§ Directions
Each line that has the string "Import" must be copied from the records below.

[[ Materials provided, beginning ]]

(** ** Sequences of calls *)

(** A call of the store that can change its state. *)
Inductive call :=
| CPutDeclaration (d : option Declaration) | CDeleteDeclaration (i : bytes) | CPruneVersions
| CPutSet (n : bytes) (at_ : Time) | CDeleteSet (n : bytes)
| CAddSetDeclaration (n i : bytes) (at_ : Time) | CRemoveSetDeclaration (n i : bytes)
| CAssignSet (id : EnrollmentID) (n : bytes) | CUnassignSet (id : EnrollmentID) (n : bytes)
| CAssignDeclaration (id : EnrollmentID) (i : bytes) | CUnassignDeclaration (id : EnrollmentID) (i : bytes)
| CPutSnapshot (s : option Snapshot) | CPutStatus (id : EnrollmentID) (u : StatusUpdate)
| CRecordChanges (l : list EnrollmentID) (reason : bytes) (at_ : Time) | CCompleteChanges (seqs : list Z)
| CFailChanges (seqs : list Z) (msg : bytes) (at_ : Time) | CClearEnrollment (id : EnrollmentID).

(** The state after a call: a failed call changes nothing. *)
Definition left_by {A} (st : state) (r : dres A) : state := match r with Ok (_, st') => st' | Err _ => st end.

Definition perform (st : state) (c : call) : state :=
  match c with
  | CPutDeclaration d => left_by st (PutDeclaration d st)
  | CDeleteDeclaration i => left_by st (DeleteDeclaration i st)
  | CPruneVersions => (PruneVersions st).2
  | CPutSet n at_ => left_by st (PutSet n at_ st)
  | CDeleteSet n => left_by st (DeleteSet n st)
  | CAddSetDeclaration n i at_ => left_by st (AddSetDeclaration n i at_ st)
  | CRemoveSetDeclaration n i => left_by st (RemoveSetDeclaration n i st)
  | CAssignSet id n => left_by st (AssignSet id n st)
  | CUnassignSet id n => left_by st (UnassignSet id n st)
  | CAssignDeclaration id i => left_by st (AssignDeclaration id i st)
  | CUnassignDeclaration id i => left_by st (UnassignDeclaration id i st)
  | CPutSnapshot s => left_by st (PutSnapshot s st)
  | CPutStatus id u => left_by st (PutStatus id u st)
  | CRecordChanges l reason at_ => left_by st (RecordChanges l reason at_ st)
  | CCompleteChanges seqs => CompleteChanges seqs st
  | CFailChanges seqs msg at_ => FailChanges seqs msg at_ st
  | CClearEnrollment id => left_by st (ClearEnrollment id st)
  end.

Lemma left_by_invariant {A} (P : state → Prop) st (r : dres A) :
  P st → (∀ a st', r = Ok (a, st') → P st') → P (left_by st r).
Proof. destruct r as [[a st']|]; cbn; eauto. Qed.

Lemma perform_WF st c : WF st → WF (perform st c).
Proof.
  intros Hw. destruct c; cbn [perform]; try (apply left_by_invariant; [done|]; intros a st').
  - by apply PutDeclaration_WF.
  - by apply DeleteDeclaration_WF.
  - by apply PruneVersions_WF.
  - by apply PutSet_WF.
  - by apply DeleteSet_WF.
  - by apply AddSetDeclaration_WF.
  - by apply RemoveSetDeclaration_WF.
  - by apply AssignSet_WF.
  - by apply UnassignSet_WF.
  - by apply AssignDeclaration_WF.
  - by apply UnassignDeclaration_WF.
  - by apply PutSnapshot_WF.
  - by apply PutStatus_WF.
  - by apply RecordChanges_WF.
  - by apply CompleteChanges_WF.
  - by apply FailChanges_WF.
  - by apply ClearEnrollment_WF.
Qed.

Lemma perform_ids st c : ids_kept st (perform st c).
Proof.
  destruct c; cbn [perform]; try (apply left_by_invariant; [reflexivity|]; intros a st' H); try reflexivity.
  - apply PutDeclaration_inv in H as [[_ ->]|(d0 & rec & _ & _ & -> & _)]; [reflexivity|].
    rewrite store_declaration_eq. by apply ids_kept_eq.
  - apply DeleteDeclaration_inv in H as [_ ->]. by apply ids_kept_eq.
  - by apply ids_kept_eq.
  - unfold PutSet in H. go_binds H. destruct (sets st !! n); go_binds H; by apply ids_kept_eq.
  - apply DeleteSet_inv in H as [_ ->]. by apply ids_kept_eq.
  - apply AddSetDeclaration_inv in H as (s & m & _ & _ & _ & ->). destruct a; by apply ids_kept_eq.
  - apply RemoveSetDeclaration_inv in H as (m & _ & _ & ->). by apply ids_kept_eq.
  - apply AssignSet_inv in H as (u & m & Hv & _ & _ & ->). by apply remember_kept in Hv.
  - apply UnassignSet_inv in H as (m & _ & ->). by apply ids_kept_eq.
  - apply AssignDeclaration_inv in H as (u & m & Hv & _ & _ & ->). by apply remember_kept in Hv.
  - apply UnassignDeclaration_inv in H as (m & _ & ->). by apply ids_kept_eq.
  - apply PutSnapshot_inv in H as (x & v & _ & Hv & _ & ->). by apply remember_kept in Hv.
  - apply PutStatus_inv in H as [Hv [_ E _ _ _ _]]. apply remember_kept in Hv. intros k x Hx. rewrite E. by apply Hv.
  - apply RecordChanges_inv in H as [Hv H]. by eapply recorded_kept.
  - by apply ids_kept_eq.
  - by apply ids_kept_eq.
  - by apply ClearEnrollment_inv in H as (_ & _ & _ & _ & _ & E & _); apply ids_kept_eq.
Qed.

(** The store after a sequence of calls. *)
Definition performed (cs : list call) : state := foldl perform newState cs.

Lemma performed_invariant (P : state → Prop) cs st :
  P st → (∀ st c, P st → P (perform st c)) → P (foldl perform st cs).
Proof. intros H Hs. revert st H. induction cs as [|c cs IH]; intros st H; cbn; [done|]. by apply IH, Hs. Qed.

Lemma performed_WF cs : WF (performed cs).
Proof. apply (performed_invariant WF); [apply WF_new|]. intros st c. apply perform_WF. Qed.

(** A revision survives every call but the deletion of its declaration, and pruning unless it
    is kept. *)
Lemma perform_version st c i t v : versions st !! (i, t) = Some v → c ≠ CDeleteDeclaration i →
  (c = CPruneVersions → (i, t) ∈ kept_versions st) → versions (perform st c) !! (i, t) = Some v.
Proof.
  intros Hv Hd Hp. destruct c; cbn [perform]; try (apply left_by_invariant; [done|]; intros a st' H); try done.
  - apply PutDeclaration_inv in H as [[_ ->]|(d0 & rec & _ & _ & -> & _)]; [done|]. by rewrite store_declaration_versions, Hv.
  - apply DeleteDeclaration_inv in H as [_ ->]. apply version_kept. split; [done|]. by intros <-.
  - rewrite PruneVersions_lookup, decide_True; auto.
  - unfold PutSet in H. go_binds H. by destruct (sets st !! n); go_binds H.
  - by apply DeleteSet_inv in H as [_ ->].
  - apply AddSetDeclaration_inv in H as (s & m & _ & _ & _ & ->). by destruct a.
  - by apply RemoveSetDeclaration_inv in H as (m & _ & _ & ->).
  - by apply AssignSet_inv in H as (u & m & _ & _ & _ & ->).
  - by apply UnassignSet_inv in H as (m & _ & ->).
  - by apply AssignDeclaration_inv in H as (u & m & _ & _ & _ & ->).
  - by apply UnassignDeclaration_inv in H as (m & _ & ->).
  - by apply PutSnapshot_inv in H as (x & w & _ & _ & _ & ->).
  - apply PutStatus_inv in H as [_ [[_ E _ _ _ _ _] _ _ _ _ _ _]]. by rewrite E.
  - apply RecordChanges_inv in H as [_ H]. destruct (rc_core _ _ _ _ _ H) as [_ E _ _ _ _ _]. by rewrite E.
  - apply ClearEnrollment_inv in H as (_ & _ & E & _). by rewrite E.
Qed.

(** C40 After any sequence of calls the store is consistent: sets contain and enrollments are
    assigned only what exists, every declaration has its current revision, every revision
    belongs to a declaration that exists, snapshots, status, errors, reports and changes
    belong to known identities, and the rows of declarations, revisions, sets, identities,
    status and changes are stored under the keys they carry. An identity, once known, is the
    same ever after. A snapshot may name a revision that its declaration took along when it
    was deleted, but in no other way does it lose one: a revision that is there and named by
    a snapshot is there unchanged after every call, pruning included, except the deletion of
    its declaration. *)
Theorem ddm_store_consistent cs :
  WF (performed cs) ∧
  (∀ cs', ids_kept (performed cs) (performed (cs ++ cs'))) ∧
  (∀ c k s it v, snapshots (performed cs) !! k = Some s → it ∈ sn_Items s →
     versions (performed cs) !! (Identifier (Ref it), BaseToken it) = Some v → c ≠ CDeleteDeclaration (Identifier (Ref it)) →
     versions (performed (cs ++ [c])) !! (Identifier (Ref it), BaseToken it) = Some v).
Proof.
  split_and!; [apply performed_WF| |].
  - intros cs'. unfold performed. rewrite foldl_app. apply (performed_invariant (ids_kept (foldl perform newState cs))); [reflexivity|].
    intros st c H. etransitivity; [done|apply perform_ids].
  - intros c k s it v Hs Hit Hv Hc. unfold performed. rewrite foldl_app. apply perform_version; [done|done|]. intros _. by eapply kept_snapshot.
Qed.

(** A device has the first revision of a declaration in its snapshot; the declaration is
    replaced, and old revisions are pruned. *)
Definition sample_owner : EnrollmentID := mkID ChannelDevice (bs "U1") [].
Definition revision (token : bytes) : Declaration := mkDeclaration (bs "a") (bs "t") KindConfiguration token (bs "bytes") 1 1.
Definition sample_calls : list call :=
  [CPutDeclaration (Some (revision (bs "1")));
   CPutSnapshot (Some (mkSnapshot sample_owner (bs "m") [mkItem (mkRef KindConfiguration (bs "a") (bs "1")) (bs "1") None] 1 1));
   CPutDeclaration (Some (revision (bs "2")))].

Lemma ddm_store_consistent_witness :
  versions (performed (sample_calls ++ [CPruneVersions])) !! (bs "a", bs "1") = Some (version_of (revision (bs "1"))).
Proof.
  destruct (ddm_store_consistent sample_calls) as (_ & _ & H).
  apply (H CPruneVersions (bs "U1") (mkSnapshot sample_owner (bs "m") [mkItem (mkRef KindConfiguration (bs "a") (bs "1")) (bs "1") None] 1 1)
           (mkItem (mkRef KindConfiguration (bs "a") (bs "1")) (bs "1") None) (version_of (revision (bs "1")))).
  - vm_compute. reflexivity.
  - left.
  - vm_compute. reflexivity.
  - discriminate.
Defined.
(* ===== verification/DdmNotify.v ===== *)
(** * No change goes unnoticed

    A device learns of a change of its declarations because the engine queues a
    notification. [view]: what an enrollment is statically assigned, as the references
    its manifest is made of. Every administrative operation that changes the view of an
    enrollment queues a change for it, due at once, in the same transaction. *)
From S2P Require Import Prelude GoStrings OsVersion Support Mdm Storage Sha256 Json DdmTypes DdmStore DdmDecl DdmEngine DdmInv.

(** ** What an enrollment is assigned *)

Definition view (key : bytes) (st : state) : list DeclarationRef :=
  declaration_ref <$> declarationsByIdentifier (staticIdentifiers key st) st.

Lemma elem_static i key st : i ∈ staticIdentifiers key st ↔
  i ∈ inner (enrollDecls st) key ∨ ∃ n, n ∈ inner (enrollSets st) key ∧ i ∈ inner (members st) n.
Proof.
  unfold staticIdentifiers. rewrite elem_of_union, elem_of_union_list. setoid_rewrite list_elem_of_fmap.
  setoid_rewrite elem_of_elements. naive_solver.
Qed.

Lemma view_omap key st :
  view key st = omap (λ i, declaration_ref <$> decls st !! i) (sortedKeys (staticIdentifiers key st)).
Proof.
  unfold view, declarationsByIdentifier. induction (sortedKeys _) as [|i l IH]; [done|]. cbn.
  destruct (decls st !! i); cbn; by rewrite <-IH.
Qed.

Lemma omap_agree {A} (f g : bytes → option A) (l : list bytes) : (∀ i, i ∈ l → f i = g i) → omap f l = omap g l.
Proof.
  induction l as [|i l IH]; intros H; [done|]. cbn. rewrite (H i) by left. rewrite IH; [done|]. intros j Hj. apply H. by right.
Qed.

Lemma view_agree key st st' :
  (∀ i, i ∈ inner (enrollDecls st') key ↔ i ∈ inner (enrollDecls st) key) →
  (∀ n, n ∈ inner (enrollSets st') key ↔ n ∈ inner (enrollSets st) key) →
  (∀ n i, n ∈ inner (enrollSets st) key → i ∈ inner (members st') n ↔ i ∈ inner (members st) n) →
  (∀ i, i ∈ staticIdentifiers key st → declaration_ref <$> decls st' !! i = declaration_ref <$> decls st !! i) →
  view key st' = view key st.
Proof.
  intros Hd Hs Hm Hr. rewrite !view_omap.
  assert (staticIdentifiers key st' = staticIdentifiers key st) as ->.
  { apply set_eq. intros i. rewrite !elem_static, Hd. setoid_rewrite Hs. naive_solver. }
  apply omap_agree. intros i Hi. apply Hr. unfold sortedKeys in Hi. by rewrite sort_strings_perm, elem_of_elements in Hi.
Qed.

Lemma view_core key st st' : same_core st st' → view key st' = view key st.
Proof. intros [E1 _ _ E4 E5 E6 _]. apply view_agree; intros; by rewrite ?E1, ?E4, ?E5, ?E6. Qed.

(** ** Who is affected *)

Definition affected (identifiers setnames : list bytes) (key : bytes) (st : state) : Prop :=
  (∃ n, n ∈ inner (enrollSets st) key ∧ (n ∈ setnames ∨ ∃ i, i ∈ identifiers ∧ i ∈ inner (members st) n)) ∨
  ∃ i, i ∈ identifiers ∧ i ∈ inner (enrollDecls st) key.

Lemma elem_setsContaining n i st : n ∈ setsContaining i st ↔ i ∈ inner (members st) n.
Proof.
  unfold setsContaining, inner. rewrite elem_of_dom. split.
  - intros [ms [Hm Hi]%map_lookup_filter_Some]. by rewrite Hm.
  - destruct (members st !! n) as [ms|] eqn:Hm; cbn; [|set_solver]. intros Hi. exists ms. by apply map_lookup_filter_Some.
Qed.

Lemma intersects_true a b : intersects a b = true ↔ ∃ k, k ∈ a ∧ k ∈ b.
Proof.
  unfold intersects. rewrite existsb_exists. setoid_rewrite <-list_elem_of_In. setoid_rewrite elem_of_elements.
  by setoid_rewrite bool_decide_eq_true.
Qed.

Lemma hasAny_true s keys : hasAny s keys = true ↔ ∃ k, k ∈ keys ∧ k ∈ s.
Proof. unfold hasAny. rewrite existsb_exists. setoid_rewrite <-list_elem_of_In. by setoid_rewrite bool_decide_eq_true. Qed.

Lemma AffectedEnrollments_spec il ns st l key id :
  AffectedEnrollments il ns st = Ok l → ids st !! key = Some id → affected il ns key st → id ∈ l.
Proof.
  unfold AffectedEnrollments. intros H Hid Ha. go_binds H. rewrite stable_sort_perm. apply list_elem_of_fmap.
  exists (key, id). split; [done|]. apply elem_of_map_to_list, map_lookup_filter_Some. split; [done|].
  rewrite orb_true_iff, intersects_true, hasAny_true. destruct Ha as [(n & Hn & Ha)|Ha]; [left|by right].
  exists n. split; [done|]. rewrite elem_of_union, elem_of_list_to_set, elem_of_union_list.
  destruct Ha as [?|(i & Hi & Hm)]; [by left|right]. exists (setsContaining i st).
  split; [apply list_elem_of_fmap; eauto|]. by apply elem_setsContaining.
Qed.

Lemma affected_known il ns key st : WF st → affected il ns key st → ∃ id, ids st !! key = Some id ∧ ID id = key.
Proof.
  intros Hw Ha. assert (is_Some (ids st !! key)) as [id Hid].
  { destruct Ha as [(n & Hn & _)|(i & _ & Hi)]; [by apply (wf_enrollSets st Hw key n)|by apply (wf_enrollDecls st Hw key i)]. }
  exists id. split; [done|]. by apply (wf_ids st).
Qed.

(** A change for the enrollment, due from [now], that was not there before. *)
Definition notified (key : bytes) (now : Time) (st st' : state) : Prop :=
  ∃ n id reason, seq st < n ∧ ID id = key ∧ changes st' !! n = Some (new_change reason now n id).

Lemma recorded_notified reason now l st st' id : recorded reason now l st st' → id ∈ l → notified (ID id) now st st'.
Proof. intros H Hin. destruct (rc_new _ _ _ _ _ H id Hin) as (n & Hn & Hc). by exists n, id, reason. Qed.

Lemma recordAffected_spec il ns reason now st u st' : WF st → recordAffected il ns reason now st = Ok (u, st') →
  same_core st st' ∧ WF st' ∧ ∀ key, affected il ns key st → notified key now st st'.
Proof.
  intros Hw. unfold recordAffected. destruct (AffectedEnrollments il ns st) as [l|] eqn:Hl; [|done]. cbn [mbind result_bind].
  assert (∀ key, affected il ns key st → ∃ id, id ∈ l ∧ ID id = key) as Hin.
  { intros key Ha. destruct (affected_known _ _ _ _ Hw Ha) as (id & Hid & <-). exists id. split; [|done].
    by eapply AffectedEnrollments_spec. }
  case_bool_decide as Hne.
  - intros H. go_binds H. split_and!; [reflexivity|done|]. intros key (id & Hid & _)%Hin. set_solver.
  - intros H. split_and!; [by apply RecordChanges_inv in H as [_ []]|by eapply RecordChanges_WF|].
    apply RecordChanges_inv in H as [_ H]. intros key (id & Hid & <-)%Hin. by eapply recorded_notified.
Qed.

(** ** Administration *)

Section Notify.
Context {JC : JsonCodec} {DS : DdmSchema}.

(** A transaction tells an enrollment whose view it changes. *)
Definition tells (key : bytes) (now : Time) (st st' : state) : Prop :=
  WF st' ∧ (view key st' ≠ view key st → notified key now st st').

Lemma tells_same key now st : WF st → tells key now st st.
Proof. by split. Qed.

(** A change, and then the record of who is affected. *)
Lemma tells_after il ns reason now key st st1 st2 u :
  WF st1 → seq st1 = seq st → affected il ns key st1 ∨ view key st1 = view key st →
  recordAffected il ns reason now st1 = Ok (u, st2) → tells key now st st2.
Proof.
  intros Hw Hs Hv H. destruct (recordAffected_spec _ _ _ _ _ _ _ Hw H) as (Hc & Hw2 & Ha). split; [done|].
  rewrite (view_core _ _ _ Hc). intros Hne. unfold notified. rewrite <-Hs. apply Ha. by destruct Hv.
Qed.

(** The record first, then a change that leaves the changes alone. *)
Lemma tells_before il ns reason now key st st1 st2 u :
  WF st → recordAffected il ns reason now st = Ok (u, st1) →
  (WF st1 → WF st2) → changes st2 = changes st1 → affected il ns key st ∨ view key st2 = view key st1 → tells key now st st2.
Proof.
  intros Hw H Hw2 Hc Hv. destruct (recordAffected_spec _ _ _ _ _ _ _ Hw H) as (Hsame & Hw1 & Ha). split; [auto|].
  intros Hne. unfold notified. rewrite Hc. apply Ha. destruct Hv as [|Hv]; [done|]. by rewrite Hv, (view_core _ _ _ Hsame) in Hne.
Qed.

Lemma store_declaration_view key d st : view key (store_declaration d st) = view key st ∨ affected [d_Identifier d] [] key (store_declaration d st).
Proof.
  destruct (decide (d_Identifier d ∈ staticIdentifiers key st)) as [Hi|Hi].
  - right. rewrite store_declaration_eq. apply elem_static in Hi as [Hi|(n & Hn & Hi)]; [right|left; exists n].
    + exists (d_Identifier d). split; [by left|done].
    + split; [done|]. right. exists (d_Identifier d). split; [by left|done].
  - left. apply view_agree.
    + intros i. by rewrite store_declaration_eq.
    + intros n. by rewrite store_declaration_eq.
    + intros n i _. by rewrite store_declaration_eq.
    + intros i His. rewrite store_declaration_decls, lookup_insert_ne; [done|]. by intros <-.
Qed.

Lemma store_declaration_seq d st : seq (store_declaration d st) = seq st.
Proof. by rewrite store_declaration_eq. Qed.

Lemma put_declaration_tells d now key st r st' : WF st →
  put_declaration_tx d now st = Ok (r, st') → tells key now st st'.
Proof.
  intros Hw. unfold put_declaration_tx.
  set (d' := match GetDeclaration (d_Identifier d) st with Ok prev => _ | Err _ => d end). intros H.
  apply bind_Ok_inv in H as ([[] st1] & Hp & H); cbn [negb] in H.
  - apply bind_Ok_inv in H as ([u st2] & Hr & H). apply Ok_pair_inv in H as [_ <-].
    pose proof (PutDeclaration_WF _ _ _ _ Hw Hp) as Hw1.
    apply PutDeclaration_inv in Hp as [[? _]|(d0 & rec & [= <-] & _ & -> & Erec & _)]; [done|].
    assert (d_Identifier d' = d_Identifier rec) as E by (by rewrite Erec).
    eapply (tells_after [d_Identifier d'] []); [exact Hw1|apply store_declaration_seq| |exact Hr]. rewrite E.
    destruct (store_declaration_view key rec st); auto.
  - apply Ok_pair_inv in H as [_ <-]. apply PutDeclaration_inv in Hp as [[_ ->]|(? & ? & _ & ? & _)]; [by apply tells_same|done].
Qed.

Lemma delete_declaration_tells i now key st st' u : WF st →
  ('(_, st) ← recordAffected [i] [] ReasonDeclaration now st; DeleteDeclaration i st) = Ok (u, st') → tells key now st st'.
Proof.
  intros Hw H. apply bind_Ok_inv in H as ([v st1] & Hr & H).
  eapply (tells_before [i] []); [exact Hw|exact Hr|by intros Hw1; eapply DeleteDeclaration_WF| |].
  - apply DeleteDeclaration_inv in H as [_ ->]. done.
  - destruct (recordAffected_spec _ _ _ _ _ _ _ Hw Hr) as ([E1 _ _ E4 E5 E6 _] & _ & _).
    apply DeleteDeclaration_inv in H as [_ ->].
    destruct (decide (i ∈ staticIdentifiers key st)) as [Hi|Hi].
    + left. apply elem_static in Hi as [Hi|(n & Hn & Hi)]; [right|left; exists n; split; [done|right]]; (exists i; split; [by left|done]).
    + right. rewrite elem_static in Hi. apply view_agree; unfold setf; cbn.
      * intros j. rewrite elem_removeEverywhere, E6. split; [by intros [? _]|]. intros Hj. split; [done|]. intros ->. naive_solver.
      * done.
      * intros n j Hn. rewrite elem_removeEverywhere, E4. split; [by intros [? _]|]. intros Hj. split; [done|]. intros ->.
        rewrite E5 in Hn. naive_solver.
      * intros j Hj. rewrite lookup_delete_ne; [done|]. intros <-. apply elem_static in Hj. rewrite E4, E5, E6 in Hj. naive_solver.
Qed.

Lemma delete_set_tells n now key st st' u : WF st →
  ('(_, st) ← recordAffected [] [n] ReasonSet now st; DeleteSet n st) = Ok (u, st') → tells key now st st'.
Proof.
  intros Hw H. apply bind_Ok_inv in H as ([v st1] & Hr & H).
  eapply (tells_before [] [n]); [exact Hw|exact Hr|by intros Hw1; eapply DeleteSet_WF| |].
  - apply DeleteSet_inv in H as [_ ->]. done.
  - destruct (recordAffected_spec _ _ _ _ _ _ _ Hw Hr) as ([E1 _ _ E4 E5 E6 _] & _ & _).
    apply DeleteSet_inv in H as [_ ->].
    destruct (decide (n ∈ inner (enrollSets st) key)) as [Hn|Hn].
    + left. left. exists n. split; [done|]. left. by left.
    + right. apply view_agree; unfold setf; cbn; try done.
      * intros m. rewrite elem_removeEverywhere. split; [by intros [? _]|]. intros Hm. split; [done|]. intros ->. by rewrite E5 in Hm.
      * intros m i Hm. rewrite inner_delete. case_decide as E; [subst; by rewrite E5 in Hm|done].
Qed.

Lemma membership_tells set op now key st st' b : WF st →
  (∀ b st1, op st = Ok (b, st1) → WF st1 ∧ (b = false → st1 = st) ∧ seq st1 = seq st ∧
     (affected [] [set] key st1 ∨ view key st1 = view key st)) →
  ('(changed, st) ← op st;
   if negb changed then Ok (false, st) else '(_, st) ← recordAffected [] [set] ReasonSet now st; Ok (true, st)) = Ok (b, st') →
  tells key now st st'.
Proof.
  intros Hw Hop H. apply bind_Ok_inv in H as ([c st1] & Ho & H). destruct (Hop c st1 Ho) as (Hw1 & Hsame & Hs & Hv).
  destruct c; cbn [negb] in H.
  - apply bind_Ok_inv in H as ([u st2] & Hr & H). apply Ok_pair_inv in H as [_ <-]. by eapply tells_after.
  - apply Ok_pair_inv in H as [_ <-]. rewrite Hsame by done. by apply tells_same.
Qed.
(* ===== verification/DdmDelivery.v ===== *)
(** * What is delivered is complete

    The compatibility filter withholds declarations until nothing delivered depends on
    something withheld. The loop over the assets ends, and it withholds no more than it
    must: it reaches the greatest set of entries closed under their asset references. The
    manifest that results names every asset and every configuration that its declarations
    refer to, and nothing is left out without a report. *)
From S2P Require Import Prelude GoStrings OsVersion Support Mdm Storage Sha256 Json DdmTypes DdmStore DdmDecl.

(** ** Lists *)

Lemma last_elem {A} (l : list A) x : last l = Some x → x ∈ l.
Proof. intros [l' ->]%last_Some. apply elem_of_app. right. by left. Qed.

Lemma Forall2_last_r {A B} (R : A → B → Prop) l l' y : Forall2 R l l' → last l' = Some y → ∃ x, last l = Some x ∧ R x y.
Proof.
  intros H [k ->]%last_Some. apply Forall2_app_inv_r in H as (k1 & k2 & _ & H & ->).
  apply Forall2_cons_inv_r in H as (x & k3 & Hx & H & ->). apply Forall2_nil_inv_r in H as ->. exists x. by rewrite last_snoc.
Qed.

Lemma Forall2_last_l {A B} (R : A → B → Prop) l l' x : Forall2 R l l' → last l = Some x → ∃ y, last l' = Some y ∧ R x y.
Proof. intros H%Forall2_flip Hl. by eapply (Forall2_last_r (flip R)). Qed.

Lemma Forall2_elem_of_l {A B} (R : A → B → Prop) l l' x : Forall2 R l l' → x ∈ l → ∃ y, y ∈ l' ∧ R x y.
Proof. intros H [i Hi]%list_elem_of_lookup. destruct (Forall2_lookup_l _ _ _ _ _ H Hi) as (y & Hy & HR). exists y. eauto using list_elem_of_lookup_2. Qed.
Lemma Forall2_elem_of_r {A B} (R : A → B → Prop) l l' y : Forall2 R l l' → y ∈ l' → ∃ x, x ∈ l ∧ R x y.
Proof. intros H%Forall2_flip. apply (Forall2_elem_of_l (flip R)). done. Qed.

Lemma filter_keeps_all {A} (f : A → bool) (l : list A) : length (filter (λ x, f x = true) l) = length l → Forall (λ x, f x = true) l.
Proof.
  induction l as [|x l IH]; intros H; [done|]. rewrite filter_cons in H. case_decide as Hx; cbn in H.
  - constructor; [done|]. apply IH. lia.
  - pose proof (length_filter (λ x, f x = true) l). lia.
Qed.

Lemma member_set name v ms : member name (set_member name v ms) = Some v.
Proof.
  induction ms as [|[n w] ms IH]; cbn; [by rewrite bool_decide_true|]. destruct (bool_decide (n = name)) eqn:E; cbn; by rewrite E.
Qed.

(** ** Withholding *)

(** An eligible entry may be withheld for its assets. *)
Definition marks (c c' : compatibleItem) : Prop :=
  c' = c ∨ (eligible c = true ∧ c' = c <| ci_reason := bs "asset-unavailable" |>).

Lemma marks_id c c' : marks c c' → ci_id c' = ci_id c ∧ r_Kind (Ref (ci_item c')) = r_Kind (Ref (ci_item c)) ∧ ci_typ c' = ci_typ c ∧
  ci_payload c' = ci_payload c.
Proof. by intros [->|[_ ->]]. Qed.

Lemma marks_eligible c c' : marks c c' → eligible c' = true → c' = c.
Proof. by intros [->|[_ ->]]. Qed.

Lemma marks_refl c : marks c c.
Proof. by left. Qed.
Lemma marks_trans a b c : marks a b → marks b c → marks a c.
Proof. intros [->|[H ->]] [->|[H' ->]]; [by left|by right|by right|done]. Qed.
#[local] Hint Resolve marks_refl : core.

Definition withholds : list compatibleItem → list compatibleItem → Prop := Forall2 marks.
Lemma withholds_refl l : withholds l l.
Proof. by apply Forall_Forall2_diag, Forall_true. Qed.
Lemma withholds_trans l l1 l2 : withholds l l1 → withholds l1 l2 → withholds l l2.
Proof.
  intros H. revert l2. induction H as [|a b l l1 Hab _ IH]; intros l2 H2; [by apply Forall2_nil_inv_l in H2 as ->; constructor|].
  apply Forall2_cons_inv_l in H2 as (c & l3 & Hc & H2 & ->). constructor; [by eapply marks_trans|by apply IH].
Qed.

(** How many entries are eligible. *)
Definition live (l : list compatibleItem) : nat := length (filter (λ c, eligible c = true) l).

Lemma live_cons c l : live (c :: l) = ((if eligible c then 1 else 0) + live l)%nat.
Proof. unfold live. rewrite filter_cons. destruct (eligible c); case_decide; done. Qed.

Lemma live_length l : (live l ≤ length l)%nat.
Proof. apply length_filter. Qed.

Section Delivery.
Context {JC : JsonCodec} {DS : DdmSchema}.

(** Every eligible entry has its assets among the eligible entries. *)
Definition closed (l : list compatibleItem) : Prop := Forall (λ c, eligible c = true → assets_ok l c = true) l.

[[ Materials provided, end ]]

§ Answer area
From S2P Require Import Prelude GoStrings OsVersion Support Mdm Storage Sha256 Json DdmTypes DdmStore DdmDecl DdmEngine DdmInv.
From S2P Require Import Prelude GoStrings OsVersion Support Mdm Storage Sha256 Json DdmTypes DdmStore DdmDecl.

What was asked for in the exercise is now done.